What a Solution Architect actually does
Most people learn the role by doing it, without a clear picture of what it actually demands. This guide gives you the honest, practical picture.
You'll come away with:
- A clear picture of what the role involves day-to-day in UK government
- How the Solution Architect differs from Enterprise, Technical, Business and Data Architects
- What "good" looks like in government architecture
- How the Technology Code of Practice and Service Standard shape your decisions
The real role of a Solution Architect
What the role actually involves: decisions, translation, and making things work within constraints.
The common thread across everything you do is decisions. You're making them, enabling them, or ensuring they're well-informed. On Monday you might be in a workshop with policy colleagues unpicking a regulatory requirement. By Thursday you're reviewing a vendor proposal and identifying the risks they've conveniently left out. The role is context-dependent in a way that few other technology roles are. In government specifically, every decision must be justifiable because you're spending public money, working within procurement frameworks, and expected to follow the Technology Code of Practice while delivering something that actually works for users.
Architecture is fundamentally about decisions — which ones to make, when to make them, and how to make them defensible.
How the role differs from other architecture disciplines
Where the Solution Architect sits relative to other architecture roles.
The Enterprise Architect defines that the department should adopt cloud-first; you figure out what that means for a specific service. The Technical Architect decides which message broker to use; you decided an event-driven pattern was needed in the first place.

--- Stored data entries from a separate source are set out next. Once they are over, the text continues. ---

(** One key of [_listify]. *)
Definition listify_key (d : kwargs) (key : string) : kwargs :=
  match kw_get key d with
  | None => d
  | Some v =>
      if negb (truthy v) then d
      else match v with
           | PScalar s => kw_set key (PList [s]) d
           | PList _ => d
           end
  end.

(** The keys [_model_query] keeps for a model. *)
Definition kept_key (m : model) (x : string) : bool :=
  mem_str x (_model_attrs m)
  || (String.eqb x "tenant_id" && model_eqb m MIPAddress)
  || (String.eqb x "ip_address" && model_eqb m MIPAddress)
  || (String.eqb x "reuse_after"
      && (model_eqb m MIPAddress || model_eqb m MMacAddress)).

(** No tenant is asked for: [not filters.get("tenant_id")]. *)
Definition no_tenant_filter (filters : kwargs) : Prop :=
  match kw_get "tenant_id" filters with
  | Some v => truthy v = false
  | None => True
  end.

(** The filters name no port: [ip_address_find] adds conditions of its own
    for a truthy [device_id], [port_id] or [address_type], and
    [ip_address_find_one] stands for it on filters without them. *)
Definition no_port_filter (filters : kwargs) : Prop :=
  forall k,
    In k ["device_id"; "port_id"; "address_type"] ->
    match kw_get k filters with
    | Some v => truthy v = false
    | None => True
    end.

End StoreProps.
Import StoreProps.

Module SelectProps.

Open Scope Z_scope.
(** * SeaweedFS read path: the FUSE handle table and the filer read handlers

    A shallow embedding of

    - [weed/filesys/wfs.go]: the open-handle table of the mounted file
      system ([AcquireHandle], [ReleaseHandle]);
    - [weed/server/filer_server_handlers_read.go]: the filer's GET/HEAD
      handler ([GetOrHeadHandler], [handleSingleChunk],
      [writeEncryptedChunk], [handleMultipleChunks]).

    Go's [int] is taken to be 64 bits wide.  Logging ([glog]) and the
    request counters ([stats]) have no effect on what the functions
    return or write, and are left out. *)

From Stdlib Require Import Strings.Ascii Strings.Byte.
From stdpp Require Import base numbers option list strings gmap fin_maps pretty.

Local Open Scope Z_scope.

(** ** Go runtime: panics and integer conversions *)

(** A Go computation either returns or panics (index out of range, nil
    dereference). *)
Inductive result (A : Type) : Type :=
  | Ok (a : A)
  | Panic.
Arguments Ok {A} a.
Arguments Panic {A}.

#[global] Instance result_ret : MRet result := λ A a, Ok a.
#[global] Instance result_bind : MBind result := λ A B k r,
  match r with
  | Ok a => k a
  | Panic => Panic
  end.

(** [uint64(i)] for an [int] (or [int64]) value [i]. *)
Definition uint64_of_int (i : Z) : Z := i `mod` 2 ^ 64.

(** [int(u)] (or [int64(u)]) for a [uint64] value [u]: two's complement. *)
Definition int_of_uint64 (u : Z) : Z :=
  if bool_decide (u < 2 ^ 63) then u else u - 2 ^ 64.

(** [s[i]] on a slice: panics when [i] is out of range. *)
Definition slice_get {A} (s : list A) (i : Z) : result A :=
  if bool_decide (0 ≤ i) then
    match s !! Z.to_nat i with
    | Some x => Ok x
    | None => Panic
    end
  else Panic.

(** [s[i] = x] on a slice: panics when [i] is out of range. *)
Definition slice_set {A} (s : list A) (i : Z) (x : A) : result (list A) :=
  if bool_decide (0 ≤ i < Z.of_nat (length s)) then Ok (<[Z.to_nat i := x]> s)
  else Panic.

(** ** [weed/filesys/wfs.go] *)

Module Wfs.

(** [File] is declared in [file.go], which is not among the sources at
    hand; the handle table uses nothing of it but [file.fullpath()]. *)
Record File := mkFile { fullpath : string }.

#[global] Instance File_eq_dec : EqDecision File.
Proof. solve_decision. Defined.

Record FileHandle := mkFileHandle {
  f : File;
  Uid : Z;
  Gid : Z;
  handle : Z  (* uint64 *)
}.

#[global] Instance FileHandle_eq_dec : EqDecision FileHandle.
Proof. solve_decision. Defined.

(** A [*FileHandle] that is not nil is the address of a [FileHandle]
    object; addresses are positions in the store of allocated objects. *)
Definition ptr := nat.

(** The part of [WFS] the handle table lives in, together with the
    [FileHandle] objects its pointers point to. *)
Record WFS := mkWFS {
  objects : list FileHandle;
  handles : list (option ptr);          (* []*FileHandle *)
  pathToHandleIndex : gmap string Z     (* map[string]int *)
}.

(** [NewSeaweedFileSystem]: no handles, an empty map. *)
Definition NewSeaweedFileSystem : WFS :=
  {| objects := []; handles := []; pathToHandleIndex := ∅ |}.

(** Modelled from the spec: [newFileHandle] is defined in
    [filehandle.go], which is not among the sources at hand.  A handle
    has a back-reference to the file it was opened against, the owning
    user and group identifiers and a numeric handle identifier, which
    the constructor leaves at Go's zero value. *)
Definition newFileHandle (file : File) (uid gid : Z) : FileHandle :=
  {| f := file; Uid := uid; Gid := gid; handle := 0 |}.

(** [fileHandle.handle = id] through the pointer [p]. *)
Definition set_handle (p : ptr) (id : Z) (objs : list FileHandle)
  : list FileHandle :=
  match objs !! p with
  | Some fh =>
      <[p := {| f := f fh; Uid := Uid fh; Gid := Gid fh; handle := id |}]> objs
  | None => objs
  end.

(** [index, found := wfs.pathToHandleIndex[fullpath]] *)
Definition map_index (wfs : WFS) (fullpath : string) : Z * bool :=
  match pathToHandleIndex wfs !! fullpath with
  | Some i => (i, true)
  | None => (0, false)
  end.

(** [found && wfs.handles[index] != nil], with Go's short-circuit. *)
Definition found_and_not_nil (wfs : WFS) (index : Z) (found : bool)
  : result bool :=
  if found then
    h ← slice_get (handles wfs) index;
    mret (bool_decide (h ≠ None))
  else mret false.

(** [for i, h := range wfs.handles { if h == nil { ... return } }] *)
Definition first_nil (hs : list (option ptr)) : option nat :=
  fst <$> list_find (λ h, h = None) hs.

Definition AcquireHandle (file : File) (uid gid : Z) (wfs : WFS)
  : result (option ptr * WFS) :=
  let fullpath := fullpath file in
  let '(index, found) := map_index wfs fullpath in
  c1 ← found_and_not_nil wfs index found;
  if c1 : bool then
    h ← slice_get (handles wfs) index;
    mret (h, wfs)
  else
  c2 ← found_and_not_nil wfs index found;
  if c2 : bool then
    (* wfs.handles[index].InitializeToFile(file, uid, gid)
       fileHandle.handle = uint64(index)
       the named result fileHandle is still nil here *)
    Panic
  else
  let fileHandle := length (objects wfs) in
  let objs := objects wfs ++ [newFileHandle file uid gid] in
  match first_nil (handles wfs) with
  | Some i =>
      mret (Some fileHandle,
            {| objects := set_handle fileHandle (uint64_of_int (Z.of_nat i)) objs;
               handles := <[i := Some fileHandle]> (handles wfs);
               pathToHandleIndex :=
                 <[fullpath := Z.of_nat i]> (pathToHandleIndex wfs) |})
  | None =>
      let hs := handles wfs ++ [Some fileHandle] in
      let id := uint64_of_int (Z.of_nat (length hs) - 1) in
      mret (Some fileHandle,
            {| objects := set_handle fileHandle id objs;
               handles := hs;
               pathToHandleIndex :=
                 <[fullpath := int_of_uint64 id]> (pathToHandleIndex wfs) |})
  end.

Definition ReleaseHandle (fullpath : string) (handleId : Z) (wfs : WFS)
  : result WFS :=
  let m := delete fullpath (pathToHandleIndex wfs) in
  if bool_decide (int_of_uint64 handleId < Z.of_nat (length (handles wfs))) then
    hs ← slice_set (handles wfs) (int_of_uint64 handleId) None;
    mret {| objects := objects wfs; handles := hs; pathToHandleIndex := m |}
  else
    mret {| objects := objects wfs; handles := handles wfs;
            pathToHandleIndex := m |}.

(** The handle identifier read through a (possibly nil) handle pointer. *)
Definition handle_id (wfs : WFS) (fh : option ptr) : option Z :=
  p ← fh; handle <$> objects wfs !! p.

(** Sequences of calls on one [WFS]. *)
Inductive Call :=
  | Acquire (file : File) (uid gid : Z)
  | Release (fullpath : string) (handleId : Z).

Definition call (c : Call) (wfs : WFS) : result WFS :=
  match c with
  | Acquire file uid gid => r ← AcquireHandle file uid gid wfs; mret r.2
  | Release fullpath handleId => ReleaseHandle fullpath handleId wfs
  end.

Fixpoint calls (cs : list Call) (wfs : WFS) : result WFS :=
  match cs with
  | [] => mret wfs
  | c :: cs => wfs' ← call c wfs; calls cs wfs'
  end.


(** Every index stored in the map is an index of the table.  It holds of
    [NewSeaweedFileSystem] and both operations keep it; without it
    [AcquireHandle] panics on [wfs.handles[index]]. *)
Definition wf (wfs : WFS) : Prop :=
  ∀ path i, pathToHandleIndex wfs !! path = Some i →
            0 ≤ i < Z.of_nat (length (handles wfs)).

(** A [Release] whose handle identifier converts to a non-negative [int]. *)
Definition call_ok (c : Call) : Prop :=
  match c with
  | Acquire _ _ _ => True
  | Release _ handleId => 0 ≤ handleId < 2 ^ 63
  end.

(** No live handle for the path (no map entry, or an entry whose slot
    is nil): the two guards fall through. *)
Definition no_live_handle (wfs : WFS) (path : string) : Prop :=
  match pathToHandleIndex wfs !! path with
  | Some index => slice_get (handles wfs) index = Ok None
  | None => True
  end.

(** *** Example states *)

(** One open file: [/a] at slot 0. *)
Definition one_open : WFS :=
  {| objects := [{| f := mkFile "/a"; Uid := 0; Gid := 0; handle := 0 |}];
     handles := [Some 0%nat];
     pathToHandleIndex := {[ "/a" := 0 ]} |}.

(** [/a] is opened twice (one shared handle, slot 1) next to [/x]
    (slot 0).  The first close of [/a] frees slot 1, which an open of
    [/b] takes over; the second close of [/a] then empties it again and
    leaves the map entry of [/b] behind; last, [/x] is closed. *)
Definition churn : list Call :=
  [ Acquire (mkFile "/x") 0 0;
    Acquire (mkFile "/a") 0 0;
    Acquire (mkFile "/a") 0 0;
    Release "/a" 1;
    Acquire (mkFile "/b") 0 0;
    Release "/a" 1;
    Release "/x" 0 ].

End Wfs.

(** ** [weed/server/filer_server_handlers_read.go] *)

Module Filer.

(** *** Go's [strings], [net/url] and [net/http], as far as the handlers
    use them *)

(** [strings.HasSuffix(s, suffix)] *)
Definition HasSuffix (s suffix : string) : bool :=
  bool_decide (String.list_ascii_of_string suffix
                 `suffix_of` String.list_ascii_of_string s).

(** [url.Values] and [http.Header] are both [map[string][]string]. *)
Abbreviation Values := (gmap string (list string)).

(** [v.Add(key, value)]: append to the values of the key. *)
Definition Add (key value : string) (v : Values) : Values :=
  <[key := default [] (v !! key) ++ [value]]> v.

(** [h.Set(key, value)]: replace the values of the key.  All keys the
    handlers set are in canonical form already. *)
Definition Set_ (key value : string) (h : Values) : Values :=
  <[key := [value]]> h.

(** [h.Get(key)]: the first value of the key, or the empty string. *)
Definition Get (key : string) (h : Values) : string :=
  match h !! key with
  | Some (value :: _) => value
  | _ => ""
  end.

(** A [*url.URL] that is not nil: the text up to the query (scheme,
    host and path), and the query by key, as [u.Query()] reads it from
    [u.RawQuery] and [u.RawQuery = q.Encode()] writes it back.
    [Encode] sorts by key and keeps the order of the values of each
    key, which is what a map to lists holds.  The text of a URL, as
    [LookupFileId] gives it and [http.Redirect] takes it, is a
    [string]; [url.Parse] makes the one from the other, or fails. *)
Record url_URL := mkURL {
  Path : string;
  RawQuery : Values
}.

#[global] Instance url_URL_eq_dec : EqDecision url_URL.
Proof. solve_decision. Defined.

Definition Query (u : url_URL) : Values := RawQuery u.

(** A body to read: the bytes that arrive, and whether reading them ends
    in an error instead of end-of-file. *)
Record Body_ := mkBody {
  data : list Byte.byte;
  broken : bool
}.

(** [ioutil.ReadAll(body)] *)
Definition ReadAll (body : Body_) : option (list Byte.byte) :=
  if broken body then None else Some (data body).

Record Request := mkRequest {
  Method : string;
  URL : url_URL;
  Proto : string;
  ProtoMajor : Z;
  ProtoMinor : Z;
  Header : Values;
  Body : Body_;
  Host : string;
  ContentLength : Z
}.

Record Response := mkResponse {
  StatusCode : Z;
  resp_Header : Values;
  resp_Body : Body_
}.

(** *** [filer2]: entries and chunks *)

Record FileChunk := mkFileChunk {
  FileId : string;
  Offset : Z;
  Size : Z;                               (* uint64 *)
  CipherKey : option (list Byte.byte);    (* []byte; None is nil *)
  ETag_ : string
}.

Record Attr_ := mkAttr {
  Mtime : Z;
  Mime : string
}.

Record Entry := mkEntry {
  FullPath : string;
  IsDirectory : bool;
  Attr : Attr_;
  Chunks : list FileChunk
}.

(** Modelled from the spec: [filer2.TotalSize] is defined in
    [filer2/filechunks.go], which is not among the sources at hand.
    "Sum of each chunk's size; returns 0 for an empty chunk list." *)
Definition TotalSize (chunks : list FileChunk) : Z :=
  foldr (λ chunk total, Size chunk + total) 0 chunks.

The confusion between these roles is real, especially in government where teams are small and one person often covers multiple. The key insight is that the Solution Architect is the integrator. You don't need to be the deepest expert in any single area, but you need to be competent across all of them and excellent at synthesising them into something coherent that actually gets delivered.
You're the person who sees how the enterprise strategy, the business process, the data model, the security requirements, and the technical implementation all connect — or fail to connect.
The four hats: translator, decision-maker, risk-manager, quality guardian
A mental model for how you split your time and attention across the role's four core responsibilities.
Most architects lean naturally towards one or two of these hats and neglect the others. The technically-minded architect makes good decisions but forgets to translate them for the programme board. The communicative architect translates brilliantly but avoids the hard risk conversations. The quality-focused architect holds high standards but creates bottlenecks by trying to review everything. Knowing which hat you're wearing at any given moment — and which one you're neglecting — is the difference between being effective and being busy.
Your job isn't to eliminate risk. It's to identify it, communicate it honestly, and ensure the right people accept it consciously.
What good architecture looks like in government
The six qualities that define good architecture in a public service context.
Good architecture in government is not the same as good architecture in a startup. A startup can afford to move fast and break things. You can't — you're handling citizens' data, spending taxpayers' money, and building services that people depend on for things like heating their homes or claiming benefits. The most common failure mode is over-engineering: building a microservices architecture for a service that has 200 users and processes 50 transactions a day. Proportionality is the quality that separates experienced government architects from those who've only worked in the private sector.
Good government architecture is proportionate. It matches the complexity of the solution to the complexity of the problem.
The Technology Code of Practice and Service Standard
The two documents that fundamentally shape how you work as an architect in UK government.
These aren't abstract policy documents you read once and forget. They're the lens through which your work will be judged at service assessments. When you choose to build custom rather than reuse an existing government component, you need to explain why. When you propose on-premises hosting, you need to justify it against Cloud First. The practical implication is simple: for every significant architecture decision, you should be able to articulate how it aligns with the TCoP. If you can't, either the decision is wrong or you haven't thought it through properly.
Common misconceptions about the role
The myths that trip up new architects and the reality behind each one.
The most damaging misconception is that architecture is a phase that ends when development starts. In reality, architecture is a continuous activity. The design changes as requirements evolve, as user research reveals new needs, as integration testing exposes assumptions that were wrong. An architect who hands over a document and walks away has done half the job. The other half is staying involved, adapting the design, and ensuring the thing that gets built actually resembles the thing that was designed — or is better, because you learned something along the way.
Architecture isn't a phase. It's a continuous activity that runs from discovery through to live operation.
Worked example: DESNZ energy efficiency reporting service
Week 1: The architect listens. Meets the policy team to understand the legislative driver, the timeline, and what success looks like. Doesn't design anything.
Week 2: Maps stakeholders and constraints. Discovers DEFRA has a similar reporting service that could be reused — the "share and reuse" principle from the TCoP in action.
Week 3: Develops three genuine options: extend the DEFRA platform, build new using common components, or procure off-the-shelf.
Week 4: Presents options to the programme board with a clear recommendation, honest trade-offs, and identified risks.
The architect's value here wasn't technical design — that came later. It was asking the right questions, spotting the reuse opportunity nobody else had considered, and presenting options honestly enough that the board could make a genuinely informed decision.